Enter the measured x and y values and the true x and y values into the calculator to determine the total variance from the true position.

## True Position Formula

The following true position formula is used to calculate the total variance from the true position.

TPV = 2 * SQRT ( (mX-tX)^2 + (mY-tY)^2) )

• Where TPV is the total variance from true position (this should be less than the total tolerance.)
• mX and mY are the measured x and y coordinates.
• tX and tY are the true x and y coordinates.

To calculate true position variance, subtract the true coordinates from the measured coordinates, square the results of each, add them together, then take the square root of that result and multiply by 2.
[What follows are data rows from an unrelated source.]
Lemma insert_at_free : node_inv main ns' n ∧ key_at ns' n k.
Proof.
  split; [|apply at_free_key; auto]. constructor.
  - intros. rewrite Hlen. apply (ni_main _ _ _ Hinv).
  - intros i j. rewrite at_free_step, Hlen.
    intros [[_ Hj]|[[_ ?]|(_ & _ & ?)]]; [rewrite Hj; by apply free_lt|by eapply (ni_bound _ _ _ Hinv)..].
  - destruct (ni_rank _ _ _ Hinv) as [rank Hr]. eexists. by apply at_free_rank.
  - apply at_free_inj.
  - intros i j k'. rewrite !at_free_key.
    intros [[-> ->]|[? Q1]] [[-> ?]|[? Q2]]; [done|by apply Hnew in Q2|subst k'; by apply Hnew in Q1|].
    by apply (ni_uniq _ _ _ Hinv _ _ k').
  - intros i k'. rewrite at_free_key.
    intros [[-> ->]|[_ ?]]; [|by apply at_free_rtc, (ni_reach _ _ _ Hinv)].
    apply rtc_once, at_free_step. auto.
  - apply at_free_foreign.
  - intros i j. rewrite at_free_step.
    intros [[_ Hj]|[[_ Hs]|(_ & _ & Hs)]]; [lia|apply (ni_target _ _ _ Hinv) in Hs; lia..].
Qed.

Lemma at_free_adds : adds ns ns' k x.
Proof.
  intros k' v'. setoid_rewrite at_free_ent. split.
  - intros (i & [?|[? He]]); [naive_solver|right].
    split; [|eauto]. intros ->. by eapply Hnew, ent_key_at.
  - intros [[-> ->]|[? [i He]]]; [eauto|]. exists i. right. split; [|done].
    intros ->. by eapply free_no_key, ent_key_at.
Qed.

Lemma at_free_dense : dense ns n → dense ns' n.
Proof.
  assert (Hkeep : ∀ i k', key_at ns i k' → key_at ns' i k').
  { intros i k' Hik. apply at_free_key. right. split; [|done].
    intros ->. by eapply free_no_key. }
  assert (Hnk : key_at ns' n k) by (apply at_free_key; auto).
  intros [D1 D2]. split.
  - intros i j. rewrite at_free_step. intros [[-> _]|[[-> _]|(_ & _ & Hs)]]; [eauto|eauto|].
    destruct (D1 i j Hs) as [k' ?]. eauto.
  - intros i ??. rewrite Hlen in *. destruct (D2 i) as [k' ?]; eauto.
Qed.

Lemma at_free_all : node_inv main ns' n ∧ key_at ns' n k ∧ adds ns ns' k x ∧
  (dense ns n → dense ns' n).
Proof. destruct insert_at_free. auto using at_free_adds, at_free_dense. Qed.
End at_free.

Section moving.
(** Case 3: the node at the main position belongs to another chain; it moves to
    the free node [n], its predecessor [o] is redirected, and the new key takes
    the main position. *)
Context (mp no : HashNode) (o : nat).
Context (Hmp : ns !! main k = Some mp) (Hused : key_at ns (main k) (nkey mp)).
Context (Hfor : main (nkey mp) ≠ main k).
Context (Ho : ns !! o = Some no) (Hox : nnext no = Some (main k)).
## True Position Definitoin

A true position is a type of geometric tolerance used to describe the true position of a feature with respect to 1 or more datums. For example, a hole position along the x-y plane.

## Can a true position be negative?

A true position cannot be negative. A true position is a measure of the absolute value of the variance of the position of a feature and such can only be equal to 0 at the very least.
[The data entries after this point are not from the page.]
(* ===== verification/SqTableSpec.v ===== *)
(** * The Squirrel table is a finite map

    Every operation of [SQTable] against the refinement relation [models]:
    lookups agree with the map, insertions, updates and removals act on it as
    on a map, and growing, shrinking and iterating never lose an entry. *)

From Stdlib Require Import Ascii.
From stdpp Require Import base numbers list gmap strings option relations.
From S2P Require Import Prelude SqObject SqTable SqTableInv.

Section table.
Context `{SQHeap}.

(** ** Lookup in the node array *)

Lemma chain_find_key main ns lo k :
  node_inv main ns lo → is_null k = false →
  ∃ r, chain_find (λ nd, same_key (nkey nd) k) (length ns) ns (main k) = Ok r ∧
       match r with
       | Some j => ∃ nd, ns !! j = Some nd ∧ nkey nd = k
       | None => ∀ j, ¬ key_at ns j k
       end.
Proof.
  intros Hinv Hk. destruct (ni_rank _ _ _ Hinv) as [rank Hr].
  destruct (chain_find_ok (λ nd, same_key (nkey nd) k) ns (main k) rank
              (ni_bound _ _ _ Hinv) Hr (ni_main _ _ _ Hinv k)) as (r & Hrun & Hpost).
  exists r. split; [done|]. destruct r as [j|].
  - destruct Hpost as (_ & nd & ? & Hs%same_key_true). eauto.
  - intros j Hj. pose proof (ni_reach _ _ _ Hinv _ _ Hj) as Hreach.
    destruct Hj as (nd & Hnd & Hkey & _).
    specialize (Hpost j nd Hreach Hnd). rewrite Hkey in Hpost.
    by rewrite (proj2 (same_key_true k k) eq_refl) in Hpost.
Qed.

Lemma node_inv_weaken main ns lo lo' :
  node_inv main ns lo → lo' ≤ lo → node_inv main ns lo'.
Proof.
  intros [Hm Hb Hr Hi Hu Hre Hf Ht] Hle. constructor; try done.
  - intros i k Hik Hne. destruct (Hf i k Hik Hne). split; [lia|done].
  - intros i j Hs. apply Ht in Hs. lia.
Qed.

(** ** Placing a key *)

(** What [make_room] prepares: storing [k] with any value [x] in the node it
    returns keeps the invariant and adds exactly that entry. *)
Definition room_for (main : SQObject → nat) (ns : list HashNode) (ff : nat) (k : SQObject)
    (ns1 : list HashNode) (mp : nat) (nd : HashNode) : Prop :=
  ns1 !! mp = Some nd ∧ length ns1 = length ns ∧
  ∀ x, let ns' := <[mp := mkNode x k (nnext nd)]> ns1 in
    (node_inv main ns' (S ff) ∨ (node_inv main ns' ff ∧ ∃ k', key_at ns' ff k')) ∧
    adds ns ns' k x ∧ (dense ns ff → dense ns' ff).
## Does true position need a datum?

A true position should use a datum when used properly. The datum is usually referenced with x and y coordinates as the basic dimensions.

## Is a true position a radius of diameter?
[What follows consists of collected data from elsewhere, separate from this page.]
(* ===== verification/SqClass.v ===== *)
(** * Classes and instances

    [SQClass] and [SQInstance] (sqclass.h, sqclass.cpp).  A class maps names to
    members with a table ([SqTable]): the value of a name is an integer, a flag
    for fields or methods and an index into the vector of the default values of
    the fields, or into that of the methods.  An instance has a vector of values
    of its own for the fields, and everything else through its class.  A class
    copies these things from its base when it is created, and it is locked, with
    its bases, when its first instance is.

    Classes, instances and closures are objects of a heap.  Reference counts, the
    chain of the garbage collector, type tags, release hooks, and the memory
    block of an instance with its user data are not modelled; vectors are
    lists (see [SqArray] for theirs). *)

From Stdlib Require Import Ascii.
From stdpp Require Import base numbers gmap option list.
From S2P Require Import Prelude SqObject SqTable.

Open Scope Z_scope.

(** ** Indices of members *)

Definition MEMBER_TYPE_METHOD : Z := 0x01000000.
Definition MEMBER_TYPE_FIELD : Z := 0x02000000.

Definition _ismethod (o : SQObject) : bool := negb (Z.land (_integer o) MEMBER_TYPE_METHOD =? 0).
Definition _isfield (o : SQObject) : bool := negb (Z.land (_integer o) MEMBER_TYPE_FIELD =? 0).
Definition _make_method_idx (i : nat) : SQObject := sq_int (Z.lor MEMBER_TYPE_METHOD (Z.of_nat i)).
Definition _make_field_idx (i : nat) : SQObject := sq_int (Z.lor MEMBER_TYPE_FIELD (Z.of_nat i)).
Definition _member_idx (o : SQObject) : nat := Z.to_nat (Z.land (_integer o) 0x00FFFFFF).

(** ** Objects *)

Record SQClassMember := mkMember { val : SQObject; attrs : SQObject }.
Definition set_val (v : SQObject) (m : SQClassMember) : SQClassMember := mkMember v (attrs m).
Definition set_attrs (a : SQObject) (m : SQClassMember) : SQClassMember := mkMember (val m) a.

(** The metamethods of [enum SQMetaMethod]. *)
Definition MT_LAST : nat := 18.

Record SQClass := mkClass {
  _members : SQTable;
  _base : option Z;
  _defaultvalues : list SQClassMember;
  _methods : list SQClassMember;
  _metamethods : list SQObject;
  _attributes : SQObject;
  _locked : bool;
  _constructoridx : Z;
  _udsize : Z
}.
Definition with_members t c := mkClass t (_base c) (_defaultvalues c) (_methods c) (_metamethods c) (_attributes c) (_locked c) (_constructoridx c) (_udsize c).
Definition with_defaultvalues l c := mkClass (_members c) (_base c) l (_methods c) (_metamethods c) (_attributes c) (_locked c) (_constructoridx c) (_udsize c).
Definition with_methods l c := mkClass (_members c) (_base c) (_defaultvalues c) l (_metamethods c) (_attributes c) (_locked c) (_constructoridx c) (_udsize c).
Definition with_metamethods l c := mkClass (_members c) (_base c) (_defaultvalues c) (_methods c) l (_attributes c) (_locked c) (_constructoridx c) (_udsize c).
Definition with_attributes a c := mkClass (_members c) (_base c) (_defaultvalues c) (_methods c) (_metamethods c) a (_locked c) (_constructoridx c) (_udsize c).
Definition with_locked b c := mkClass (_members c) (_base c) (_defaultvalues c) (_methods c) (_metamethods c) (_attributes c) b (_constructoridx c) (_udsize c).
Definition with_constructoridx i c := mkClass (_members c) (_base c) (_defaultvalues c) (_methods c) (_metamethods c) (_attributes c) (_locked c) i (_udsize c).

(** [_values] has one element for each default value of the class. *)
Record SQInstance := mkInstance { _class : Z; _values : list SQObject }.

(** What [SQClosure::Clone] copies, and the class the closure belongs to. *)
Record SQClosure := mkClosure {
  _function : Z;
  _env : option Z;
  _root : option Z;
  _outervalues : list SQObject;
  _defaultparams : list SQObject;
  _closure_base : option Z
}.

Record class_heap := mkHeap {
  classes : gmap Z SQClass;
  instances : gmap Z SQInstance;
  closures : gmap Z SQClosure
}.
Definition set_class (a : Z) (c : SQClass) (h : class_heap) : class_heap := mkHeap (<[a := c]> (classes h)) (instances h) (closures h).
Definition set_instance (a : Z) (i : SQInstance) (h : class_heap) : class_heap := mkHeap (classes h) (<[a := i]> (instances h)) (closures h).
Definition set_closure (a : Z) (f : SQClosure) (h : class_heap) : class_heap := mkHeap (classes h) (instances h) (<[a := f]> (closures h)).
Definition addresses (h : class_heap) : gset Z := dom (classes h) ∪ dom (instances h) ∪ dom (closures h).

(** ** The shared state *)

(** The table of the names of metamethods, and the string that names
    constructors; [IsEqual] is equality on strings, which are interned. *)
Record class_names := mkNames { _metamethodsmap : SQTable; constructor_name : SQObject }.

Section classes.
Context `{SQHeap} `{Allocator} (ss : class_names).

Definition new_address : stM class_heap Z := X ← gets addresses; mret (malloc X).
Definition the_class (a : Z) : stM class_heap SQClass := m ← gets classes; lift (expect UseAfterFree (m !! a)).
Definition the_instance (a : Z) : stM class_heap SQInstance := m ← gets instances; lift (expect UseAfterFree (m !! a)).
Definition the_closure (a : Z) : stM class_heap SQClosure := m ← gets closures; lift (expect UseAfterFree (m !! a)).

(** An element of a vector; [operator[]] does not check the index. *)
Definition at_ {A} (l : list A) (i : nat) : res A := expect OutOfBounds (l !! i).
Definition put_at {A} (l : list A) (i : nat) (f : A → A) : res (list A) := x ← at_ l i; Ok (<[i := f x]> l).

(** [SQSharedState::GetMetaMethodIdxByName] *)
Definition GetMetaMethodIdxByName (name : SQObject) : res Z :=
  if bool_decide (_type name = OT_STRING) then
    r ← Get (_metamethodsmap ss) name;
    Ok (match r with Some ret => _integer ret | None => -1 end)
  else Ok (-1).

(** [SQClosure::Clone] *)
Definition clone_closure (a : Z) : stM class_heap Z :=
  f ← the_closure a;
  r ← new_address;
  modify (set_closure r (mkClosure (_function f) (_env f) (_root f) (_outervalues f) (_defaultparams f) None));;
  mret r.

(** [_closure(theval)->_base = _base] *)
Definition set_closure_base (a b : Z) : stM class_heap () :=
  f ← the_closure a;
  modify (set_closure a (mkClosure (_function f) (_env f) (_root f) (_outervalues f) (_defaultparams f) (Some b))).
End classes.

(** ** Classes *)

Module SQClass.
Section class.
Context `{SQHeap} `{Allocator} (ss : class_names).

(** [SQClass::Create] *)
Definition Create (base : option Z) : stM class_heap Z :=
  a ← new_address;
  c ← match base with
      | None => t ← lift (SqTable.Create 0); mret (mkClass t None [] [] (replicate MT_LAST sq_null) sq_null false (-1) 0)
      | Some b =>
          cb ← the_class b;
          t ← lift (SqTable.Clone (_members cb));
          mret (mkClass t (Some b) (_defaultvalues cb) (_methods cb) (_metamethods cb) sq_null false (_constructoridx cb) (_udsize cb))
      end;
  modify (set_class a c);;
  mret a.

Definition is_function (v : SQObject) : bool := bool_decide (_type v = OT_CLOSURE) || bool_decide (_type v = OT_NATIVECLOSURE).

(** The function a class stores is a copy that knows the base class. *)
Definition bind_base (c : SQClass) (v : SQObject) : stM class_heap SQObject :=
  match _base c with
  | Some b =>
      if bool_decide (_type v = OT_CLOSURE) then
        r ← clone_closure (_unVal v);
        set_closure_base r b;;
        mret (mkObj OT_CLOSURE r)
      else mret v
  | None => mret v
  end.

(** The part of [NewSlot] for functions and static values. *)
Definition NewStatic (a : Z) (c : SQClass) (temp : option SQObject) (key v : SQObject) : stM class_heap () :=
  mmidx ← (if is_function v then lift (GetMetaMethodIdxByName ss key) else mret (-1));
  if negb (mmidx =? -1) then
    mms ← lift (put_at (_metamethods c) (Z.to_nat mmidx) (λ _, v));
    modify (set_class a (with_metamethods mms c))
  else
    theval ← bind_base c v;
    match temp with
    | None =>
        let isconstructor := bool_decide (constructor_name ss = key) in
        let c := if isconstructor then with_constructoridx (Z.of_nat (length (_methods c))) c else c in
        r ← lift (SqTable.NewSlot table_fuel (_members c) key (_make_method_idx (length (_methods c))));
        modify (set_class a (with_methods (_methods c ++ [mkMember theval sq_null]) (with_members r.1 c)))
    | Some temp =>
        ms ← lift (put_at (_methods c) (_member_idx temp) (set_val theval));
        modify (set_class a (with_methods ms c))
    end.

(** The part for other values: a new field. *)
Definition NewField (a : Z) (c : SQClass) (key v : SQObject) : stM class_heap () :=
  r ← lift (SqTable.NewSlot table_fuel (_members c) key (_make_field_idx (length (_defaultvalues c))));
  modify (set_class a (with_defaultvalues (_defaultvalues c ++ [mkMember v sq_null]) (with_members r.1 c))).

Definition NewSlot (a : Z) (key v : SQObject) (bstatic : bool) : stM class_heap bool :=
  c ← the_class a;
  let belongs_to_static_table := is_function v || bstatic in
  if _locked c && negb belongs_to_static_table then mret false
  else
    temp ← lift (SqTable.Get (_members c) key);
    match temp with
    | Some i =>
        if _isfield i then
          ds ← lift (put_at (_defaultvalues c) (_member_idx i) (set_val v));
          modify (set_class a (with_defaultvalues ds c))
        else if belongs_to_static_table then NewStatic a c temp key v else NewField a c key v
    | None => if belongs_to_static_table then NewStatic a c temp key v else NewField a c key v
    end;;
    mret true.

(** The member a name stands for. *)
Definition member (c : SQClass) (i : SQObject) : res SQClassMember :=
  if _isfield i then at_ (_defaultvalues c) (_member_idx i) else at_ (_methods c) (_member_idx i).

Definition Get (a : Z) (key : SQObject) : stM class_heap (option SQObject) :=
  c ← the_class a;
  r ← lift (SqTable.Get (_members c) key);
  match r with
  | Some i =>
      m ← lift (member c i);
      mret (Some (if _isfield i then _realval (val m) else val m))
  | None => mret None
  end.

Definition GetConstructor (a : Z) : stM class_heap (option SQObject) :=
  c ← the_class a;
  if _constructoridx c =? -1 then mret None
  else m ← lift (at_ (_methods c) (Z.to_nat (_constructoridx c))); mret (Some (val m)).

Definition SetAttributes (a : Z) (key v : SQObject) : stM class_heap bool :=
  c ← the_class a;
  idx ← lift (SqTable.Get (_members c) key);
  match idx with
  | Some i =>
      (if _isfield i then ds ← lift (put_at (_defaultvalues c) (_member_idx i) (set_attrs v)); modify (set_class a (with_defaultvalues ds c))
       else ms ← lift (put_at (_methods c) (_member_idx i) (set_attrs v)); modify (set_class a (with_methods ms c)));;
      mret true
  | None => mret false
  end.

Definition GetAttributes (a : Z) (key : SQObject) : stM class_heap (option SQObject) :=
  c ← the_class a;
  idx ← lift (SqTable.Get (_members c) key);
  match idx with
  | Some i => m ← lift (member c i); mret (Some (attrs m))
  | None => mret None
  end.

(** [Lock], along the chain of bases *)
Fixpoint lock_loop (fuel : nat) (a : Z) : stM class_heap () :=
  match fuel with
  | O => raise OutOfFuel
  | S fuel' =>
      c ← the_class a;
      modify (set_class a (with_locked true c));;
      match _base c with Some b => lock_loop fuel' b | None => mret () end
  end.
Definition Lock (a : Z) : stM class_heap () := n ← gets (λ h, size (classes h)); lock_loop n a.

Definition Next (a : Z) (refpos : SQObject) : stM class_heap (option (Z * SQObject * SQObject)) :=
  c ← the_class a;
  r ← lift (SqTable.Next false (_members c) refpos);
  match r with
  | Some (idx, outkey, oval) =>
      if _ismethod oval then
        m ← lift (at_ (_methods c) (_member_idx oval)); mret (Some (idx, outkey, val m))
      else
        m ← lift (at_ (_defaultvalues c) (_member_idx oval)); mret (Some (idx, outkey, _realval (val m)))
  | None => mret None
  end.

(** [SQClass::Finalize]; the table and the base are released. *)
Definition Finalize (a : Z) : stM class_heap () :=
  c ← the_class a;
  modify (set_class a (with_attributes sq_null (with_metamethods (replicate MT_LAST sq_null)
    (with_methods [] (with_defaultvalues ((λ _, mkMember sq_null sq_null) <$> _defaultvalues c) c))))).
End class.
End SQClass.

(** ** Instances *)

Module SQInstance.
Section instance.
Context `{SQHeap} `{Allocator}.

(** [SQInstance::Create] *)
Definition Create (theclass : Z) : stM class_heap Z :=
  a ← new_address;
  c ← the_class theclass;
  modify (set_instance a (mkInstance theclass (val <$> _defaultvalues c)));;
  mret a.

(** [SQInstance::Clone] *)
Definition Clone (i : Z) : stM class_heap Z :=
  a ← new_address;
  inst ← the_instance i;
  c ← the_class (_class inst);
  vs ← lift (if decide (length (_defaultvalues c) ≤ length (_values inst))%nat
             then Ok (take (length (_defaultvalues c)) (_values inst)) else Err OutOfBounds);
  modify (set_instance a (mkInstance (_class inst) vs));;
  mret a.

Definition Get (i : Z) (key : SQObject) : stM class_heap (option SQObject) :=
  inst ← the_instance i;
  c ← the_class (_class inst);
  r ← lift (SqTable.Get (_members c) key);
  match r with
  | Some x =>
      if _isfield x then o ← lift (at_ (_values inst) (_member_idx x)); mret (Some (_realval o))
      else m ← lift (at_ (_methods c) (_member_idx x)); mret (Some (val m))
  | None => mret None
  end.

Definition Set_ (i : Z) (key v : SQObject) : stM class_heap bool :=
  inst ← the_instance i;
  c ← the_class (_class inst);
  r ← lift (SqTable.Get (_members c) key);
  match r with
  | Some x =>
      if _isfield x then
        vs ← lift (put_at (_values inst) (_member_idx x) (λ _, v));
        modify (set_instance i (mkInstance (_class inst) vs));;
        mret true
      else mret false
  | None => mret false
  end.

Definition GetMetaMethod (i : Z) (mm : nat) : stM class_heap (option SQObject) :=
  inst ← the_instance i;
  c ← the_class (_class inst);
  o ← lift (at_ (_metamethods c) mm);
  mret (if is_null o then None else Some o).

Fixpoint instance_of_loop (fuel : nat) (parent : option Z) (trg : Z) : stM class_heap bool :=
  match parent with
  | None => mret false
  | Some p =>
      match fuel with
      | O => raise OutOfFuel
      | S fuel' =>
          if bool_decide (p = trg) then mret true
          else c ← the_class p; instance_of_loop fuel' (_base c) trg
      end
  end.
Definition InstanceOf (i trg : Z) : stM class_heap bool :=
  inst ← the_instance i;
  n ← gets (λ h, size (classes h));
  instance_of_loop n (Some (_class inst)) trg.

(** [SQInstance::Finalize]: as many values are cleared as the class has. *)
Definition Finalize (i : Z) : stM class_heap () :=
  inst ← the_instance i;
  c ← the_class (_class inst);
  vs ← lift (if decide (length (_defaultvalues c) ≤ length (_values inst))%nat
             then Ok (replicate (length (_defaultvalues c)) sq_null ++ drop (length (_defaultvalues c)) (_values inst)) else Err OutOfBounds);
  modify (set_instance i (mkInstance (_class inst) vs)).
End instance.
End SQInstance.

(** [SQClass::CreateInstance] *)
Definition CreateInstance `{SQHeap} `{Allocator} (a : Z) : stM class_heap Z :=
  c ← the_class a;
  when (negb (_locked c)) (SQClass.Lock a);;
  SQInstance.Create a.

(** The shared state when it is set up: the names of the metamethods. *)
Definition newmetamethod `{SQHeap} (t : SQTable * Z) (name : SQObject) : res (SQTable * Z) :=
  '(t', _) ← SqTable.NewSlot table_fuel t.1 name (sq_int t.2);
  Ok (t', t.2 + 1).
Definition metamethods_init `{SQHeap} (names : list SQObject) : res SQTable :=
  t ← SqTable.Create (Z.of_nat MT_LAST - 1);
  '(t, _) ← fold_res newmetamethod names (t, 0);
  Ok t.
A true position is most often described as a circle around a point with a certain diameter. For example, The true position with a tolerance of .010 would be a circle around the point with a diameter of .010.

## Does true position control perpendicularity?

When a true position is called out with datums on the face and sides of a part, the perpendicularity is also controlled by the true position. So in short, yes, the true position does imply perpendicularity when applied properly.

## How to calculate true position?

1. First, measure the values of the x and y coordinates of the actual part.
2. Next, determine the true values of the x and y coordinates outlined in the true position tolerance.
3. Finally, calculate the variance from a true position using the formula above.